Task instructions =>
Using the records below, filter out every line that lacks "eexists" and copy the rest.

Data records Block Start

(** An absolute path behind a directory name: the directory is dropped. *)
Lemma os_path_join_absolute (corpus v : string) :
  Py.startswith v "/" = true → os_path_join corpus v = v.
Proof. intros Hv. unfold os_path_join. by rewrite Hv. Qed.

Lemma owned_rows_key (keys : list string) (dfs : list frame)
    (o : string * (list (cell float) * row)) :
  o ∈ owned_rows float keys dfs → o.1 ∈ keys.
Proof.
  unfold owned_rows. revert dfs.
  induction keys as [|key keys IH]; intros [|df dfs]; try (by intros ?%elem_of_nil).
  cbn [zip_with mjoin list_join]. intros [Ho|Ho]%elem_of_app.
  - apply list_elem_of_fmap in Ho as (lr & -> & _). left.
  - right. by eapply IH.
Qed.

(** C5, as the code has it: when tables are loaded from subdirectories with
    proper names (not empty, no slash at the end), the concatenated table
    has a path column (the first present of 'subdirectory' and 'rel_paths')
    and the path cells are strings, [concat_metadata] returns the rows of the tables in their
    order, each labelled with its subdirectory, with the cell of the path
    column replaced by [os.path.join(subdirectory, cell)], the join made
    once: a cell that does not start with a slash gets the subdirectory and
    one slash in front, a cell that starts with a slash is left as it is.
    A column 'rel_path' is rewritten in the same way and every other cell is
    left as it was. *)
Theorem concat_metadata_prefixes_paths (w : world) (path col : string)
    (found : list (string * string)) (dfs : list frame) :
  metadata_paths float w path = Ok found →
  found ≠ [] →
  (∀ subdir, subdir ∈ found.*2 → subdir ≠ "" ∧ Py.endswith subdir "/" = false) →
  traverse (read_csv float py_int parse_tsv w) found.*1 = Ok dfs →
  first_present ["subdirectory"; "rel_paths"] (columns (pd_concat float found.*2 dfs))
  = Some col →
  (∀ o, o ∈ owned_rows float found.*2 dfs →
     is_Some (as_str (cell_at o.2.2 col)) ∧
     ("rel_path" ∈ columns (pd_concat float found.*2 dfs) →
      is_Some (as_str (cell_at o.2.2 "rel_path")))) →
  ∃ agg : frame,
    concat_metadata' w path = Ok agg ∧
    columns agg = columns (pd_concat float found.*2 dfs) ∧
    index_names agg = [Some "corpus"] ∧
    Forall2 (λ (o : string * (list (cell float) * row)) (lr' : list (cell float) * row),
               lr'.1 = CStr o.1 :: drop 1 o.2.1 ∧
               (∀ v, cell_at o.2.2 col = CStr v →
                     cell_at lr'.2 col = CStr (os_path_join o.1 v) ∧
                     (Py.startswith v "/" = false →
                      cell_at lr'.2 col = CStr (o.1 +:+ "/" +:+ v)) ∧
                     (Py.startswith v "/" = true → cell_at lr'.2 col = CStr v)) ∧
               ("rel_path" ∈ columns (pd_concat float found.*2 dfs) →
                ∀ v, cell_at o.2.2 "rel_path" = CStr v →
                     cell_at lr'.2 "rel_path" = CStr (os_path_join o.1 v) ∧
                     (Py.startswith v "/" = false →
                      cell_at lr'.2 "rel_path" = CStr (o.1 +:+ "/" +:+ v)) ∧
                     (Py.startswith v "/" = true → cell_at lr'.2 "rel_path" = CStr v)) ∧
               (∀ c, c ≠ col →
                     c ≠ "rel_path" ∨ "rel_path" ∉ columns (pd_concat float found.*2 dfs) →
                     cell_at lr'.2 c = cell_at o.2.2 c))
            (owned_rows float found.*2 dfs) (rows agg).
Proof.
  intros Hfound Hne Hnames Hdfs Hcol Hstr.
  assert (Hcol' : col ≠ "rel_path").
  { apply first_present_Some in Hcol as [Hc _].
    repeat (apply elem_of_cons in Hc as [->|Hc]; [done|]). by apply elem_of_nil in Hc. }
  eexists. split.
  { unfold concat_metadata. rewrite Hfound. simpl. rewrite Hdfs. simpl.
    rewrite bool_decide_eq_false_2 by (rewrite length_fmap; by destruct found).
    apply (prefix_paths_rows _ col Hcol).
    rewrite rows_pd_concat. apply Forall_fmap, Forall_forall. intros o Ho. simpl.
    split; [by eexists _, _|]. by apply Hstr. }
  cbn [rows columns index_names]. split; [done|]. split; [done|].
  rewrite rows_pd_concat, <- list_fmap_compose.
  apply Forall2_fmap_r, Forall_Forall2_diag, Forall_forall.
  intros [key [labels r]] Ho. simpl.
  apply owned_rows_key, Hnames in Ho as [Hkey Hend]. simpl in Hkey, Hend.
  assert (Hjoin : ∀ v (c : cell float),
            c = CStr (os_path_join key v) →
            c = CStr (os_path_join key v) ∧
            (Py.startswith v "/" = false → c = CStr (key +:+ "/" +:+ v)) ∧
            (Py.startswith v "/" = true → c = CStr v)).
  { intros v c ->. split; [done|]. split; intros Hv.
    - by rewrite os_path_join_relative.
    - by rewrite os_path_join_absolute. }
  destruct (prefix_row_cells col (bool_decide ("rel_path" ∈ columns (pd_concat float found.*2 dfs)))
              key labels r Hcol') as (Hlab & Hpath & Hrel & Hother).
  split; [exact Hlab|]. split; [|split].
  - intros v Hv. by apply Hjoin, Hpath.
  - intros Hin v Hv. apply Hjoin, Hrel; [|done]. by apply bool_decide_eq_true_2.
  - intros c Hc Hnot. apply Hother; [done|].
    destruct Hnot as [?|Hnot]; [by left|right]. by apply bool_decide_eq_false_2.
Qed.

Data records Block End

Worked solution =>
  eexists. split.
    split; [by eexists _, _|]. by apply Hstr. }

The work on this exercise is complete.